Dataset records:
-=-=-

Lemma check_options_None `{GoRuntime} provider allowedSet entries :
  check_options provider allowedSet entries = None ↔
  ∀ k v, (k, v) ∈ entries →
    TrimSpace k ≠ "" ∧ TrimSpace k ∈ allowedSet ∧ TrimSpace v ≠ "".
Proof.
  induction entries as [|[k v] entries IH]; simpl.
  - split; [|done]. intros _ k v Hin. by apply elem_of_nil in Hin.
  - destruct (String.eqb (TrimSpace k) "") eqn:E1; beq.
    { split; [done|]. intros Hall. by destruct (Hall k v) as [? _]; [constructor|]. }
    destruct (bool_decide (TrimSpace k ∈ allowedSet)) eqn:E2; beq; simpl.
    2:{ split; [done|]. intros Hall. by destruct (Hall k v) as (_ & ? & _); [constructor|]. }
    destruct (String.eqb (TrimSpace v) "") eqn:E3; beq.
    { split; [done|]. intros Hall. by destruct (Hall k v) as (_ & _ & ?); [constructor|]. }
    rewrite IH. split.
    + intros Hall k' v' Hin. apply elem_of_cons in Hin as [[= -> ->]|Hin]; [done|].
      by apply (Hall k' v').
    + intros Hall k' v' Hin. apply (Hall k' v'). by constructor.
Qed.

Lemma validateProviderOptions_None `{GoRuntime} provider cfg required allowed :
  validateProviderOptions provider cfg required allowed = None ↔
  options_ok cfg required allowed.
Proof.
  unfold validateProviderOptions, options_ok.
  assert (check_options provider (list_to_set allowed) (map_range cfg) = None ↔
    (∀ k v, cfg !! k = Some v →
     TrimSpace k ≠ "" ∧ TrimSpace k ∈ allowed ∧ TrimSpace v ≠ "")) as Hc.
  { rewrite check_options_None. setoid_rewrite elem_of_map_range.
    by setoid_rewrite elem_of_list_to_set. }
  destruct (check_options _ _ _) as [e|] eqn:E.
  { split; [done|]. intros [H1 _]. by apply Hc in H1. }
  apply proj1 in Hc. specialize (Hc eq_refl).
  match goal with |- context [sort_by id ?l] => set (missing := l) end.
  assert (sort_by id missing = [] ↔ missing = []) as Hm.
  { split; intros Hl.
    - pose proof (sort_by_perm id missing) as Hp. rewrite Hl in Hp.
      by apply Permutation_nil_l in Hp.
    - rewrite Hl. apply Permutation_nil_r, sort_by_perm. }
  assert (missing = [] ↔ ∀ k, k ∈ required → TrimSpace (get_option cfg k) ≠ "") as Hr.
  { subst missing. clear. induction required as [|k required IH]; simpl.
    - split; [|done]. intros _ k Hk. by apply elem_of_nil in Hk.
    - destruct (String.eqb (TrimSpace (get_option cfg k)) "") eqn:E; beq.
      + split; [done|]. intros Hall. by destruct (Hall k ltac:(constructor)).
      + rewrite IH. split; intros Hall k' Hk'; [|apply Hall; by constructor].
        apply elem_of_cons in Hk' as [->|Hk']; [done|by apply Hall]. }
  rewrite <-Hr, <-Hm. destruct (sort_by id missing) as [|? [|]]; naive_solver.
Qed.

(** ** The built-in registry *)
Section builtin.
Context `{GoRuntime} `{Lego}.

Definition builtin_types : list string := ["cloudflare"; "alidns"; "godaddy"; "spaceship"].

(** The options each type requires, which are also the only ones its
    validators allow. *)
Definition required_options (t : string) : list string :=
  if String.eqb t "cloudflare" then ["api_token"]
  else if String.eqb t "alidns" then ["access_key_id"; "access_key_secret"]
  else ["api_key"; "api_secret"].
(** ** Field updates *)

Definition sv_with_DataDir (d : string) (s : ServerConfig) : ServerConfig :=
  {| sv_APIAddr := sv_APIAddr s; sv_HTTPAddr := sv_HTTPAddr s; sv_HTTPSAddr := sv_HTTPSAddr s;
     sv_Auth := sv_Auth s; sv_DataDir := d; sv_PublicIP := sv_PublicIP s;
     sv_Runtime := sv_Runtime s |}.
Definition sv_with_PublicIP (p : PublicIPConfig) (s : ServerConfig) : ServerConfig :=
  {| sv_APIAddr := sv_APIAddr s; sv_HTTPAddr := sv_HTTPAddr s; sv_HTTPSAddr := sv_HTTPSAddr s;
     sv_Auth := sv_Auth s; sv_DataDir := sv_DataDir s; sv_PublicIP := p;
     sv_Runtime := sv_Runtime s |}.
Definition sv_with_Runtime (r : RuntimeSource) (s : ServerConfig) : ServerConfig :=
  {| sv_APIAddr := sv_APIAddr s; sv_HTTPAddr := sv_HTTPAddr s; sv_HTTPSAddr := sv_HTTPSAddr s;
     sv_Auth := sv_Auth s; sv_DataDir := sv_DataDir s; sv_PublicIP := sv_PublicIP s;
     sv_Runtime := r |}.
Definition c_with_Server (s : ServerConfig) (c : Config) : Config :=
  {| c_Server := s; c_DataDir := c_DataDir c; c_PublicIP := c_PublicIP c;
     c_DDNSProviders := c_DDNSProviders c; c_Apps := c_Apps c; c_Agents := c_Agents c;
     c_DeployTargets := c_DeployTargets c; c_Zones := c_Zones c |}.
Definition c_with_DDNSProviders (l : list DDNSProviderConfig) (c : Config) : Config :=
  {| c_Server := c_Server c; c_DataDir := c_DataDir c; c_PublicIP := c_PublicIP c;
     c_DDNSProviders := l; c_Apps := c_Apps c; c_Agents := c_Agents c;
     c_DeployTargets := c_DeployTargets c; c_Zones := c_Zones c |}.
Definition c_with_Apps (l : list CustomApp) (c : Config) : Config :=
  {| c_Server := c_Server c; c_DataDir := c_DataDir c; c_PublicIP := c_PublicIP c;
     c_DDNSProviders := c_DDNSProviders c; c_Apps := l; c_Agents := c_Agents c;
     c_DeployTargets := c_DeployTargets c; c_Zones := c_Zones c |}.
Definition c_with_Agents (l : list AgentNode) (c : Config) : Config :=
  {| c_Server := c_Server c; c_DataDir := c_DataDir c; c_PublicIP := c_PublicIP c;
     c_DDNSProviders := c_DDNSProviders c; c_Apps := c_Apps c; c_Agents := l;
     c_DeployTargets := c_DeployTargets c; c_Zones := c_Zones c |}.
Definition c_with_DeployTargets (l : list DeployTarget) (c : Config) : Config :=
  {| c_Server := c_Server c; c_DataDir := c_DataDir c; c_PublicIP := c_PublicIP c;
     c_DDNSProviders := c_DDNSProviders c; c_Apps := c_Apps c; c_Agents := c_Agents c;
     c_DeployTargets := l; c_Zones := c_Zones c |}.
Definition c_with_Zones (l : list ManagedZone) (c : Config) : Config :=
  {| c_Server := c_Server c; c_DataDir := c_DataDir c; c_PublicIP := c_PublicIP c;
     c_DDNSProviders := c_DDNSProviders c; c_Apps := c_Apps c; c_Agents := c_Agents c;
     c_DeployTargets := c_DeployTargets c; c_Zones := l |}.

(** ** From and to the file's records *)
Section yaml_shape.
Context `{GoRuntime} (env : Env).

Definition Default : Config :=
  {| c_Server :=
       {| sv_APIAddr := ":18080"; sv_HTTPAddr := ":8080"; sv_HTTPSAddr := ":8443";
          sv_Auth := zero_AuthConfig; sv_DataDir := "./data";
          sv_PublicIP := zero_PublicIPConfig;
          sv_Runtime :=
            {| rs_DisplayName := ""; rs_Runtime := ContainerRuntimeDocker;
               rs_Endpoint := DefaultRuntimeEndpoint env ContainerRuntimeDocker;
               rs_Network := "" |} |};
     c_DataDir := ""; c_PublicIP := zero_PublicIPConfig; c_DDNSProviders := [];
     c_Apps := []; c_Agents := []; c_DeployTargets := []; c_Zones := [] |}.

Definition zone_of_domain (domain : domainConfigYAML) : ManagedZone :=
  let domainName := TrimSpace (dy_Domain domain) in
  let name := TrimSpace (dy_Name domain) in
  let name := if String.eqb name "" then domainName else name in
  {| z_Name := name; z_Domain := domainName; z_Default := dy_Default domain;
     z_Wildcard := dy_Wildcard domain; z_DDNS := dy_DDNS domain;
     z_Certificate := dy_Certificate domain |}.

Definition app_of_entry (domainName : string) (entry : manualEntryConfigYAML) : CustomApp :=
  let name := TrimSpace (me_Name entry) in
  let name := if String.eqb name "" then TrimSpace (me_Subdomain entry) else name in
  {| app_Name := name; app_Icon := TrimSpace (me_Icon entry); app_Domain := domainName;
     app_Zone := domainName; app_Subdomain := TrimSpace (me_Subdomain entry);
     app_ExitNode := TrimSpace (me_ExitNode entry);
     app_TargetURL := TrimSpace (me_TargetURL entry) |}.

Definition apps_of_domain (domain : domainConfigYAML) : list CustomApp :=
  map (app_of_entry (TrimSpace (dy_Domain domain))) (dy_Manual domain).

(** The first loop of [normalizeLegacyModel]: names and domains, and the map
    from both to the domain. *)
Definition legacy_zone (zone : ManagedZone) : option (string * string * ManagedZone) :=
  let legacyName := TrimSpace (z_Name zone) in
  let domain := TrimSpace (z_Domain zone) in
  let domain := if String.eqb domain "" then legacyName else domain in
  if String.eqb domain "" then None
  else
    let name := if String.eqb legacyName "" then domain else legacyName in
    Some (legacyName, domain,
          {| z_Name := name; z_Domain := domain; z_Default := z_Default zone;
             z_Wildcard := z_Wildcard zone; z_DDNS := z_DDNS zone;
             z_Certificate := z_Certificate zone |}).

Fixpoint legacy_zones (legacyToDomain : gmap string string) (zones : list ManagedZone)
  : gmap string string * list ManagedZone :=
  match zones with
  | [] => (legacyToDomain, [])
  | zone :: zones' =>
      let '(m, zone) :=
        match legacy_zone zone with
        | None => (legacyToDomain, zone)
        | Some (legacyName, domain, zone) =>
            (<[domain := domain]>
               (if String.eqb legacyName "" then legacyToDomain
                else <[legacyName := domain]> legacyToDomain), zone)
        end in
      let '(m, zones') := legacy_zones m zones' in
      (m, zone :: zones')
  end.

Definition legacy_app (legacyToDomain : gmap string string) (app : CustomApp) : CustomApp :=
  let zone := TrimSpace (app_Zone app) in
  let domain := TrimSpace (app_Domain app) in
  let lookup := if String.eqb domain "" then zone else domain in
  let '(zone, domain) :=
    match legacyToDomain !! lookup with Some d => (d, d) | None => (zone, domain) end in
  {| app_Name := app_Name app; app_Icon := app_Icon app; app_Domain := domain;
     app_Zone := zone; app_Subdomain := app_Subdomain app;
     app_ExitNode := app_ExitNode app; app_TargetURL := app_TargetURL app |}.

Definition normalizeLegacyModel (c : Config) : Config :=
  let '(legacyToDomain, zones) := legacy_zones ∅ (c_Zones c) in
  c_with_Apps (map (legacy_app legacyToDomain) (c_Apps c)) (c_with_Zones zones c).

Definition public_ip_unset (p : PublicIPConfig) : bool :=
  match pip_IPv4URLs p, pip_IPv6URLs p with
  | [], [] => (pip_Timeout p =? 0)%Z
  | _, _ => false
  end.
Lemma no_colon_suffix a b x y :
  no_colon a → no_colon b → x +:+ ":" +:+ a = y +:+ ":" +:+ b → x = y ∧ a = b.
Proof.
  intros Ha Hb. revert y. induction x as [|c x IH]; intros [|d y]; simpl; intros E.
  - by injection E.
  - injection E as <- E. exfalso. by apply (no_colon_suffix_aux y a b).
  - injection E as -> E. exfalso. by apply (no_colon_suffix_aux x b a).
  - injection E as -> E. by apply IH in E as [-> ->].
Qed.

(** The key under which a DDNS state is stored determines the zone, the
    provider, the record type and the host, whatever characters the
    provider's name has: two records share a state only if they are the same
    record (domain names and record types contain no colon). *)
Theorem ddnsStateKey_injective z1 z2 p1 p2 h1 h2 t1 t2 :
  no_colon z1 → no_colon z2 → no_colon h1 → no_colon h2 → no_colon t1 → no_colon t2 →
  ddnsStateKey z1 p1 h1 t1 = ddnsStateKey z2 p2 h2 t2 →
  z1 = z2 ∧ p1 = p2 ∧ h1 = h2 ∧ t1 = t2.
Proof.
  intros Hz1 Hz2 Hh1 Hh2 Ht1 Ht2. unfold ddnsStateKey. intros E.
  apply no_colon_prefix in E as [-> E]; [|done..].
  assert (∀ p t h, p +:+ ":" +:+ t +:+ ":" +:+ h = (p +:+ ":" +:+ t) +:+ ":" +:+ h) as Hassoc
    by (intros; by rewrite !app_assoc_str).
  rewrite !Hassoc in E.
  apply no_colon_suffix in E as [E ->]; [|done..].
  by apply no_colon_suffix in E as [-> ->].
Qed.

Example ddnsStateKey_injective_witness :
  ("example.com" = "example.com" ∧ "a:b" = "a:b" ∧ "*.example.com" = "*.example.com"
   ∧ "A" = "A").
Proof. apply (ddnsStateKey_injective); by vm_compute. Defined.

(** ** The order of the DDNS states *)

(** The lexicographic extension of an order on a key. *)
Definition then_by {A} (key : A → string) (less : A → A → bool) (a b : A) : bool :=
  if negb (String.eqb (key a) (key b)) then str_ltb (key a) (key b) else less a b.

Lemma then_by_strict_weak {A} (key : A → string) less :
  strict_weak less → strict_weak (then_by key less).
Proof.
  intros Hsw. assert (∀ a b c : A,
      then_by key less a b = true → then_by key less b c = true → then_by key less a c = true)
    as Htr.
  { intros a b c. unfold then_by.
    destruct (String.eqb (key a) (key b)) eqn:E1, (String.eqb (key b) (key c)) eqn:E2;
      simpl; beq; rewrite ?E1, ?E2.
    - rewrite String.eqb_refl. simpl. apply less_trans, Hsw.
    - apply String.eqb_neq in E2. by rewrite E2.
    - rewrite <-E2. apply String.eqb_neq in E1. by rewrite E1.
    - intros H1 H2. destruct (String.eqb (key a) (key c)) eqn:E3; beq; simpl.
      + rewrite E3 in H1. apply str_ltb_asym in H1. congruence.
      + by eapply str_ltb_trans. }
  split; [|done|].
  - intros a. unfold then_by. rewrite String.eqb_refl. simpl. apply less_irrefl, Hsw.
  - intros a b c. unfold then_by.
    destruct (String.eqb (key a) (key b)) eqn:E1, (String.eqb (key b) (key c)) eqn:E2;
      simpl; beq; rewrite ?E1, ?E2.
    + rewrite String.eqb_refl. simpl. apply less_negtrans, Hsw.
    + apply String.eqb_neq in E2. by rewrite E2.
    + rewrite <-E2. apply String.eqb_neq in E1. by rewrite E1.
    + intros H1 H2. destruct (String.eqb (key a) (key c)) eqn:E3; beq; simpl.
      * rewrite <-E3 in H2. by destruct E1; apply str_ltb_total.
      * by eapply str_ltb_negtrans.
Qed.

-=-=-

• _TASK DESCRIPTION_
Only a number should be given: the count of lines above that contain the word "names".

• _PROBLEM SOLUTION_
2